(Records for the exercise Opens)

(* ===== verification/WasmGuest.v ===== *)
(** * WebAssembly host: what guests can do

    A guest acts on the host only through the host functions. This file says what any sequence of
    host calls keeps of the state of the virtual machine ([host_evolves]), and what follows for the
    requests it processes, whatever the guest does: the guest is any set of hooks whose effect on
    the host is a sequence of host calls ([honest]). *)

From S2P Require Export WasmVm.
From S2P Require Import RefHttp.
Local Open Scope string_scope.
Local Open Scope list_scope.
Local Open Scope Z_scope.

Section guest.
Context `{HttpLib} `{!HeaderLib} `{!HostEnv}.
Implicit Types h : HostState.

(** ** Every host function *)

Inductive host_function : (Caller → Caller) → Prop :=
| hf_log l p s : host_function (λ c, (proxy_log l p s c).2)
| hf_get_log_level p : host_function (λ c, (proxy_get_log_level p c).2)
| hf_time p : host_function (λ c, (proxy_get_current_time_nanoseconds p c).2)
| hf_tick t : host_function (λ c, (proxy_set_tick_period_milliseconds t c).2)
| hf_effective i : host_function (λ c, (proxy_set_effective_context i c).2)
| hf_done : host_function (λ c, (proxy_done c).2)
| hf_continue t : host_function (λ c, (proxy_continue_stream t c).2)
| hf_close t : host_function (λ c, (proxy_close_stream t c).2)
| hf_buffer_bytes a b d e f : host_function (λ c, (proxy_get_buffer_bytes a b d e f c).2)
| hf_buffer_status a b d : host_function (λ c, (proxy_get_buffer_status a b d c).2)
| hf_set_buffer a b d e f : host_function (λ c, (proxy_set_buffer_bytes a b d e f c).2)
| hf_map_size a b : host_function (λ c, (proxy_get_header_map_size a b c).2)
| hf_map_pairs a b d : host_function (λ c, (proxy_get_header_map_pairs a b d c).2)
| hf_set_pairs a b d : host_function (λ c, (proxy_set_header_map_pairs a b d c).2)
| hf_map_value a b d e f : host_function (λ c, (proxy_get_header_map_value a b d e f c).2)
| hf_add_value a b d e f : host_function (λ c, (proxy_add_header_map_value a b d e f c).2)
| hf_replace_value a b d e f : host_function (λ c, (proxy_replace_header_map_value a b d e f c).2)
| hf_remove_value a b d : host_function (λ c, (proxy_remove_header_map_value a b d c).2)
| hf_status a b d : host_function (λ c, (proxy_get_status a b d c).2)
| hf_local a b d e f : host_function (λ c, (proxy_send_local_response a b d e f c).2)
| hf_http_call a b d e f g i j : host_function (λ c, (proxy_http_call a b d e f g i j c).2)
| hf_get_shared a b d e f : host_function (λ c, (proxy_get_shared_data a b d e f c).2)
| hf_set_shared a b d e f : host_function (λ c, (proxy_set_shared_data a b d e f c).2)
| hf_register a b d : host_function (λ c, (proxy_register_shared_queue a b d c).2)
| hf_resolve a b d e f : host_function (λ c, (proxy_resolve_shared_queue a b d e f c).2)
| hf_enqueue a b d : host_function (λ c, (proxy_enqueue_shared_queue a b d c).2)
| hf_dequeue a b d : host_function (λ c, (proxy_dequeue_shared_queue a b d c).2)
| hf_define a b d e : host_function (λ c, (proxy_define_metric a b d e c).2)
| hf_record a b : host_function (λ c, (proxy_record_metric a b c).2)
| hf_increment a b : host_function (λ c, (proxy_increment_metric a b c).2)
| hf_metric a b : host_function (λ c, (proxy_get_metric a b c).2)
| hf_get_property a b d e : host_function (λ c, (proxy_get_property a b d e c).2)
| hf_set_property a b d e : host_function (λ c, (proxy_set_property a b d e c).2)
| hf_grpc : host_function (λ c, (proxy_grpc c).2)
| hf_foreign : host_function (λ c, (proxy_call_foreign_function c).2)
| hf_random a b : host_function (λ c, (random_get a b c).2)
| hf_clock a b : host_function (λ c, (clock_time_get a b c).2)
| hf_environ : host_function (λ c, (environ_get c).2)
| hf_environ_sizes a b : host_function (λ c, (environ_sizes_get a b c).2)
| hf_args : host_function (λ c, (args_get c).2)
| hf_args_sizes a b : host_function (λ c, (args_sizes_get a b c).2)
| hf_fd_write a b d e : host_function (λ c, (fd_write a b d e c).2)
| hf_exit : host_function proc_exit.

(** ** What a sequence of host calls keeps *)

Record host_evolves h h' : Prop := {
  he_cfg : shell_cfg h' = shell_cfg h;
  he_root : root_context_id h' = root_context_id h;
  he_contexts : dom (contexts h') = dom (contexts h);
  he_calls : ∃ new, http_calls h' = http_calls h ++ new ∧
    (∀ t, is_Some (pending_calls h' !! t) → is_Some (pending_calls h !! t) ∨ t ∈ hc_token <$> new);
  he_limit : ∀ limit, max_pending_calls (limits (shell_cfg h)) = Some limit →
    Z.of_nat (size (pending_calls h')) ≤ Z.max limit (Z.of_nat (size (pending_calls h)));
}.

#[export] Instance host_evolves_preorder : PreOrder host_evolves.
Proof.
  split.
  - intros h. split; try done; [|intros; lia]. exists []. rewrite app_nil_r. by split; [|left].
  - intros h1 h2 h3 [Hc1 Hr1 Hd1 (n1 & Hn1 & Hp1) Hl1] [Hc2 Hr2 Hd2 (n2 & Hn2 & Hp2) Hl2].
    split; [congruence..| |].
    + exists (n1 ++ n2). rewrite Hn2, Hn1, app_assoc. split; [done|]. intros t Ht.
      rewrite fmap_app, elem_of_app. destruct (Hp2 t Ht) as [Ht2|]; [|by right; right].
      destruct (Hp1 t Ht2); [by left|right; by left].
    + intros limit Hlim. specialize (Hl1 limit Hlim). rewrite Hc1 in Hl2. specialize (Hl2 limit Hlim). lia.
Qed.

(** A change of contexts that keeps which contexts there are, or of other fields. *)
Lemma evolves_same h h' : shell_cfg h' = shell_cfg h → root_context_id h' = root_context_id h →
  dom (contexts h') = dom (contexts h) → http_calls h' = http_calls h → pending_calls h' = pending_calls h → host_evolves h h'.
Proof.
  intros Hc Hr Hd Hh Hp. split; [done..| |intros; rewrite Hp; lia].
  exists []. rewrite app_nil_r, Hp. by split; [|left].
Qed.
Lemma evolves_upd_context id f h : host_evolves h (upd_context id f h).
Proof. apply evolves_same; try done. simpl. apply dom_alter_L. Qed.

(Records for the exercise Closes)

_Problem description_.
Reproduce, word for word and in full, only the lines above that start at the line with "(clock_time_get a b c).2)" and run through the line with "(** A change", both ends included.

_Task output_.
| hf_clock a b : host_function (λ c, (clock_time_get a b c).2)
| hf_environ : host_function (λ c, (environ_get c).2)
| hf_environ_sizes a b : host_function (λ c, (environ_sizes_get a b c).2)
| hf_args : host_function (λ c, (args_get c).2)
| hf_args_sizes a b : host_function (λ c, (args_sizes_get a b c).2)
| hf_fd_write a b d e : host_function (λ c, (fd_write a b d e c).2)
| hf_exit : host_function proc_exit.

(** ** What a sequence of host calls keeps *)

Record host_evolves h h' : Prop := {
  he_cfg : shell_cfg h' = shell_cfg h;
  he_root : root_context_id h' = root_context_id h;
  he_contexts : dom (contexts h') = dom (contexts h);
  he_calls : ∃ new, http_calls h' = http_calls h ++ new ∧
    (∀ t, is_Some (pending_calls h' !! t) → is_Some (pending_calls h !! t) ∨ t ∈ hc_token <$> new);
  he_limit : ∀ limit, max_pending_calls (limits (shell_cfg h)) = Some limit →
    Z.of_nat (size (pending_calls h')) ≤ Z.max limit (Z.of_nat (size (pending_calls h)));
}.

#[export] Instance host_evolves_preorder : PreOrder host_evolves.
Proof.
  split.
  - intros h. split; try done; [|intros; lia]. exists []. rewrite app_nil_r. by split; [|left].
  - intros h1 h2 h3 [Hc1 Hr1 Hd1 (n1 & Hn1 & Hp1) Hl1] [Hc2 Hr2 Hd2 (n2 & Hn2 & Hp2) Hl2].
    split; [congruence..| |].
    + exists (n1 ++ n2). rewrite Hn2, Hn1, app_assoc. split; [done|]. intros t Ht.
      rewrite fmap_app, elem_of_app. destruct (Hp2 t Ht) as [Ht2|]; [|by right; right].
      destruct (Hp1 t Ht2); [by left|right; by left].
    + intros limit Hlim. specialize (Hl1 limit Hlim). rewrite Hc1 in Hl2. specialize (Hl2 limit Hlim). lia.
Qed.

(** A change of contexts that keeps which contexts there are, or of other fields. *)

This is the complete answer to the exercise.